(* ===== verification/BackendProperties.v ===== *)
(** * Properties of the system manager *)

From S2P Require Import Prelude SystemTypes Validation Effects Protocol Logging Host Storage Backend BackendSpec.
From S2P Require Import BackendLogic BackendRefinement BackendLifecycle Sample.

(** ** The two phases of a network change *)
Section two_phase.
Context {JS : Json State} (sha256 : string -> option (list Z)) (profile_ : Profile) {PO : ProfileOk profile_}.

Lemma hash_of_inj contents h1 h2 : hash_of sha256 contents h1 -> hash_of sha256 contents h2 -> h1 = h2.
Proof. destruct contents; cbn; [|congruence]. intros (d1 & H1 & ->) (d2 & H2 & ->). congruence. Qed.

(** The settings that complete the open transaction are in force. *)
Definition confirmed (active : option string) (s : State) : Prop :=
  tx_state s = "committing" /\ hash_of sha256 active (pd_candidate_hash (st_pending s)).

(** From [s0] the network is unchanged, or became the confirmed candidate. *)
Definition network_from (active : option string) (s0 s : State) : Prop :=
  (net_of s = net_of s0 /\ (confirmed active s -> confirmed active s0 /\ tx_network s = tx_network s0)) \/
  (net_of s = tx_network s0 /\ confirmed active s0 /\ ~ confirmed active s).

Lemma network_from_same active s0 s s' :
  network_from active s0 s -> net_of s' = net_of s ->
  (confirmed active s' -> confirmed active s /\ tx_network s' = tx_network s) -> network_from active s0 s'.
Proof.
  intros [[Hn Hc]|(Hn & Hc0 & Hno)] Hs Hconf; rewrite <-Hs in Hn.
  - left. split; [done|]. intros [Hc' Ht]%Hconf. rewrite Ht. by apply Hc.
  - right. split; [done|]. split; [done|]. intros [Hc' _]%Hconf. done.
Qed.

Lemma change_network_from active removed s0 s s' :
  wf s -> started s -> network_from active s0 s -> change sha256 profile_ false active removed s s' ->
  network_from active s0 s'.
Proof.
  intros Hw Hst Hf Hch.
  destruct Hch as [|next Hease Hinit Htx Hprev Hnet Hhash Ha|deadline Htx Ha|Htx Ha|Hpend Ha|c Hease Hok Hsame
    |c Hboot|j actor rid reset Hease Hj Ha|js Hjs|Hboot|boot Hboot]; try done.
  - eapply network_from_same; [exact Hf | done|]. intros [Hc _]. cbn in Hc. congruence.
  - eapply network_from_same; [exact Hf | done|]. intros [_ Hc]. exfalso.
    apply (wf_hashes s Hw); [apply is_pending_spec; auto|]. by eapply hash_of_inj.
  - destruct Hf as [[Hn Hc]|(_ & _ & Hno)]; [|by destruct Hno].
    destruct (Hc (conj Htx Ha)) as [H0 Ht]. right. split; [by rewrite <-Ht|]. split; [done|]. intros [? _]. done.
  - eapply network_from_same; [exact Hf | |]; [cbn; by apply wf_previous|]. intros [? _]. done.
  - assert (Hi : st_initialized s = true).
    { destruct Hst as [?|Hr]; [done|]. destruct Hease as (_ & _ & Hr'). congruence. }
    eapply network_from_same; [exact Hf | by apply Hsame | done].
Qed.

Lemma micro_network_from s0 v v' :
  wf (v_state v) -> started (v_state v) -> network_from (v_active v) s0 (v_state v) ->
  micro sha256 profile_ false v v' -> v_active v' = v_active v /\ network_from (v_active v') s0 (v_state v').
Proof.
  intros Hw Hs Hf Hm. destruct Hm as [s t Hc|s t j Hc|s Hc|s Hc|c Hfail Hease Hok Hnet|actor rid Hp|c ok|path ok act Hb|r|d];
    cbn; try done; split; try done; try (by eapply change_network_from).
  by eapply network_from_same.
Qed.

##########

Give back exactly the lines of the listing above, starting with its first line and ending with the line that holds "(net_of s = net_of".

(* ===== verification/BackendProperties.v ===== *)
(** * Properties of the system manager *)

From S2P Require Import Prelude SystemTypes Validation Effects Protocol Logging Host Storage Backend BackendSpec.
From S2P Require Import BackendLogic BackendRefinement BackendLifecycle Sample.

(** ** The two phases of a network change *)
Section two_phase.
Context {JS : Json State} (sha256 : string -> option (list Z)) (profile_ : Profile) {PO : ProfileOk profile_}.

Lemma hash_of_inj contents h1 h2 : hash_of sha256 contents h1 -> hash_of sha256 contents h2 -> h1 = h2.
Proof. destruct contents; cbn; [|congruence]. intros (d1 & H1 & ->) (d2 & H2 & ->). congruence. Qed.

(** The settings that complete the open transaction are in force. *)
Definition confirmed (active : option string) (s : State) : Prop :=
  tx_state s = "committing" /\ hash_of sha256 active (pd_candidate_hash (st_pending s)).

(** From [s0] the network is unchanged, or became the confirmed candidate. *)
Definition network_from (active : option string) (s0 s : State) : Prop :=
  (net_of s = net_of s0 /\ (confirmed active s -> confirmed active s0 /\ tx_network s = tx_network s0)) \/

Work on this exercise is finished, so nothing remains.